DRAW? YOU CAN!  Why do we draw? Why do people like to draw? Why do people think they may enjoy drawing? For everyone it’s different. For some, even the less than serious act of doodling, represents an activity to pass the time or to relieve tension. For others, it is a process and although they may not realize it, this process can assist them to better understand and perhaps see the world around them.

It also is a great way to learn problem solving by forcing themselves to use the right side of their brains. But more importantly, to many, it represents the simplest form of joy because they have achieved some level of personal satisfaction or, perhaps even self-actualization.  Self-actualization is, oddly enough, a process of establishing yourself as a whole person. It is the ability to exercise and develop your cognitive skills in order to better understand yourself.

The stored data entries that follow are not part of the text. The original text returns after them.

(** X8. Whenever [processFiles] returns an error its summary is all zero.
    That includes a read error in the middle of the sink: the files of the
    records read before it are removed all the same, and none of them is
    counted. *)
Theorem processFiles_error_means_zero_summary
    (fs : gmap string bool) (uuidErr runErr : option error) (f : file_view) :
  (is_Some (snd (processFiles Unmarshal_JobResult Unmarshal_s5Error fs uuidErr runErr f))
   -> snd (fst (processFiles Unmarshal_JobResult Unmarshal_s5Error fs uuidErr runErr f))
      = Summary_zero)
  /\ forall data e,
       processFiles Unmarshal_JobResult Unmarshal_s5Error fs None None
                    (Readable data (Failing e))
       = (fst (reconcile_pass fs (records_of Unmarshal_JobResult data)),
          Summary_zero, Some (ErrParseCleanup (ErrReadResult e))).
Proof.
  split.
  - unfold processFiles. destruct uuidErr as [e|]; [reflexivity|].
    destruct runErr as [e|].
    + destruct (checkForNoMatchError Unmarshal_s5Error f) as [[|] e']; reflexivity.
    + destruct (parseAndCleanup Unmarshal_JobResult fs f) as [[fs' s] [e|]];
        [reflexivity|]. intros [? [=]].
  - intros data e. unfold processFiles. rewrite parseAndCleanup_records.
    simpl. now destruct (reconcile_pass fs (records_of Unmarshal_JobResult data)).
Qed.

(** X9. After a failed run of the tool, [processFiles] returns no error
    exactly when the sink can be read to its end, is not empty, decodes,
    and its error text contains "no match found for"; in every other case
    it returns the error of the run, wrapped, and whatever error the check
    of the sink met is dropped. *)
Theorem failed_run_outcome
    (fs : gmap string bool) (err : error) (f : file_view) :
  (snd (processFiles Unmarshal_JobResult Unmarshal_s5Error fs None (Some err) f)
   = None
   \/ snd (processFiles Unmarshal_JobResult Unmarshal_s5Error fs None (Some err) f)
      = Some (ErrRunS5cmd err))
  /\ (snd (processFiles Unmarshal_JobResult Unmarshal_s5Error fs None (Some err) f)
      = None
      <-> exists data s, f = Readable data EOF /\ data <> []
                         /\ Unmarshal_s5Error data = Some s
                         /\ strings_Contains s "no match found for" = true).
Proof.
  rewrite processFiles_run_failed, <- checkForNoMatchError_true.
  destruct (fst (checkForNoMatchError Unmarshal_s5Error f)); simpl.
  - split; [now left|]. split; reflexivity.
  - split; [now right|]. split; discriminate.
Qed.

By doing so, you are given the opportunity to reveal to others what we see, feel and understand your environment to be. When I was teaching community based learning drawing classes I asked the mostly adult students why they decided to take a drawing class. Their responses were almost universally similar in two distinct categories.  The first response: they loved art in school but at some point in time, someone told them art was for children or that it was not a viable profession.

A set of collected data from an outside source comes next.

(** ** Applier: the claims *)

(** C6. Apply resolves an unknown [output]: for a planned object whose
    [output] is unknown and whose [input] is a known value [v], apply
    succeeds and the [output] of the final state is [v]. *)
Theorem apply_resolves_output (GenerateUUID : unit → string * option error)
    (testUUIDHook : option (unit → string)) (attrs : gmap string cty.Value)
    (v output : cty.Value) :
  attrs !! "input" = Some v →
  attrs !! "output" = Some output →
  is_Some (attrs !! "uuid") →
  cty.IsKnown output = false →
  cty.IsKnown v = true →
  ∃ resp,
    applyDataResourceChange GenerateUUID testUUIDHook
      (ApplyReq.mk (cty.ObjectVal attrs)) = Some resp
    ∧ cty.GetAttr (ApplyResp.NewState resp) "output" = Some v.
Proof.
  intros Hinput Houtput [uuid Huuid] Hunk _.
  by eapply apply_output_unknown.
Qed.

(** C10. The copy is verbatim: for a planned object whose [output] is
    unknown, apply stores the planned [input] in [output] whatever it is; if
    the planned [input] is unknown, the [output] of the final state is
    unknown too, and so the final state is not wholly known. *)
Theorem apply_copies_input_verbatim
    (GenerateUUID : unit → string * option error)
    (testUUIDHook : option (unit → string)) (attrs : gmap string cty.Value)
    (input output : cty.Value) :
  attrs !! "input" = Some input →
  attrs !! "output" = Some output →
  is_Some (attrs !! "uuid") →
  cty.IsKnown output = false →
  ∃ resp,
    applyDataResourceChange GenerateUUID testUUIDHook
      (ApplyReq.mk (cty.ObjectVal attrs)) = Some resp
    ∧ cty.GetAttr (ApplyResp.NewState resp) "output" = Some input
    ∧ (cty.IsKnown input = false →
         ∃ final, cty.GetAttr (ApplyResp.NewState resp) "output" = Some final
                  ∧ cty.IsKnown final = false).
Proof.
  intros Hinput Houtput [uuid Huuid] Hunk.
  destruct (apply_output_unknown GenerateUUID testUUIDHook attrs input output
              uuid Hinput Houtput Huuid Hunk) as (resp & Hresp & Hout).
  exists resp. repeat split; try done.
  intros Hin. by exists input.
Qed.

(** C2, as the code has it.  Generator failure: for a planned object whose
    [uuid] is unknown, when the generator returns an error, apply succeeds
    with exactly one diagnostic, the error attached to the path [uuid]; the
    [uuid] of the final state is a known string, the one the generator
    returned with its error or the one the test hook returns when a hook is
    set; every other attribute that was known in the planned state is
    unchanged. *)
Theorem apply_generator_failure (GenerateUUID : unit → string * option error)
    (testUUIDHook : option (unit → string)) (attrs : gmap string cty.Value)
    (input output uuid : cty.Value) (uuidString : string) (err : error) :
  attrs !! "input" = Some input →
  attrs !! "output" = Some output →
  attrs !! "uuid" = Some uuid →
  cty.IsKnown uuid = false →
  GenerateUUID () = (uuidString, Some err) →
  ∃ resp,
    applyDataResourceChange GenerateUUID testUUIDHook
      (ApplyReq.mk (cty.ObjectVal attrs)) = Some resp
    ∧ ApplyResp.Diagnostics resp
      = [tfdiags.AttributeValue tfdiags.Error "Error generating uuid" err
           (cty.GetAttrPath "uuid")]
    ∧ (∃ final,
         cty.GetAttr (ApplyResp.NewState resp) "uuid" = Some final
         ∧ final = cty.StringVal match testUUIDHook with
                                 | Some hook => hook ()
                                 | None => uuidString
                                 end
         ∧ cty.IsKnown final = true)
    ∧ (∀ name val, name ≠ "uuid" → attrs !! name = Some val →
         cty.IsKnown val = true →
         cty.GetAttr (ApplyResp.NewState resp) name = Some val).
Proof.
  intros Hinput Houtput Huuid Hunk Hgen.
  eexists. split.
  { eapply apply_eq; eassumption. }
  simpl. rewrite Hunk, Hgen. simpl. repeat split.
  - eexists. split; [apply lookup_insert_eq|]. by split.
  - intros name val Hname Hval Hknown.
    rewrite lookup_insert_ne by done.
    destruct (cty.IsKnown output) eqn:Hout; [done|].
    destruct (decide (name = "output")) as [->|Hne].
    + congruence.
    + by rewrite lookup_insert_ne.
Qed.

(** C8. Destroy: planning against a null proposed state returns that null
    as the planned state, with no replacement and no diagnostics, whatever
    the prior state; applying a null planned state returns that null as the
    final state, with no diagnostics. *)
Theorem destroy_round_trip (GenerateUUID : unit → string * option error)
    (testUUIDHook : option (unit → string)) (S proposed planned : cty.Value) :
  cty.IsNull proposed = true →
  cty.IsNull planned = true →
  planDataResourceChange (PlanReq.mk S proposed)
  = Some (PlanResp.mk proposed [] [])
  ∧ applyDataResourceChange GenerateUUID testUUIDHook (ApplyReq.mk planned)
    = Some (ApplyResp.mk planned []).
Proof.
  intros Hproposed Hplanned. split.
  - unfold planDataResourceChange. simpl. by rewrite Hproposed.
  - unfold applyDataResourceChange. simpl. by rewrite Hplanned.
Qed.

(** ** Validator *)

(** C7. Validation of a null configuration returns no diagnostics.  For a
    configuration that is not null, it returns one diagnostic per computed
    attribute, [uuid] then [output], whose value in the configuration is not
    null, each naming its attribute as read-only, and nothing else: none
    when both are null. *)
Theorem validate_read_only (config uuid output : cty.Value) :
  (cty.IsNull config = true →
     validateDataResourceConfig (ValidateReq.mk config)
     = Some (ValidateResp.mk []))
  ∧ (cty.IsNull config = false →
     cty.GetAttr config "uuid" = Some uuid →
     cty.GetAttr config "output" = Some output →
     ∃ resp,
       validateDataResourceConfig (ValidateReq.mk config) = Some resp
       ∧ ValidateResp.Diagnostics resp
         = ((if cty.IsNull uuid then []
             else [tfdiags.nativeError
                     (fmt.q "uuid" +:+ " attribute is read-only")])
            ++ (if cty.IsNull output then []
                else [tfdiags.nativeError
                        (fmt.q "output" +:+ " attribute is read-only")]))%list
       ∧ (cty.IsNull uuid = false →
            tfdiags.nativeError (fmt.q "uuid" +:+ " attribute is read-only")
            ∈ ValidateResp.Diagnostics resp)
       ∧ (cty.IsNull output = false →
            tfdiags.nativeError (fmt.q "output" +:+ " attribute is read-only")
            ∈ ValidateResp.Diagnostics resp)
       ∧ (cty.IsNull uuid = true → cty.IsNull output = true →
            ValidateResp.Diagnostics resp = [])).
Proof.
  split.
  - intros Hnull. unfold validateDataResourceConfig. simpl. by rewrite Hnull.
  - intros Hnull Huuid Houtput.
    unfold validateDataResourceConfig, validateAttr. simpl.
    rewrite Hnull, Huuid. simpl.
    destruct (cty.IsNull uuid); simpl; rewrite Houtput; simpl;
      destruct (cty.IsNull output); simpl;
      (eexists; split; [reflexivity|]); simpl;
      repeat split; intros; try done; set_solver.
Qed.

(** ** State codec *)

(** C9. Upgrade hands the raw state to the decoder together with the
    implied type of the schema, the object type of the four attributes.
    When the decoder returns an error, the response holds no upgraded value
    and one diagnostic, that error; when it returns none, the response holds
    the decoded value as it is and no diagnostics. *)
Theorem upgrade_decodes
    (Unmarshal : list Byte.byte → cty.Ty → cty.Value * option error)
    (req : UpgradeReq.t) (val : cty.Value) (err : option error) :
  Unmarshal (UpgradeReq.RawStateJSON req)
    (cty.Object (list_to_map [
       ("input", cty.DynamicPseudoType); ("output", cty.DynamicPseudoType);
       ("trigger", cty.DynamicPseudoType); ("uuid", cty.String)
     ])) = (val, err) →
  upgradeDataResourceState Unmarshal req
  = match err with
    | Some err => UpgradeResp.mk cty.NilVal [tfdiags.nativeError err]
    | None => UpgradeResp.mk val []
    end.
Proof.
  intros Hdecode. unfold upgradeDataResourceState.
  replace (configschema.ImpliedType (providers.Block dataResourceSchema))
    with (cty.Object (list_to_map [
       ("input", cty.DynamicPseudoType); ("output", cty.DynamicPseudoType);
       ("trigger", cty.DynamicPseudoType); ("uuid", cty.String)
     ])) by (vm_compute; reflexivity).
  rewrite Hdecode. by destruct err.
Qed.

The second or Part B of their response was that because of this interruption or reproach, they needed to know if they could pick up where they left off or, determine whether or not they actually ever had a talent for art.  How sad. How many children, adults in the making, have been denied the joy of self-actualization? And, as the result of this injustice, have also been denied them access to an excellent problem solving process?

Art, as represented here by drawing, is much undervalued in our culture. Whenever there is an economic downturn, art and humanity program funding is reduced or eliminated. Pablo Picasso said, “Every child is an artist. The problem is how to remain an artist once we grow up.”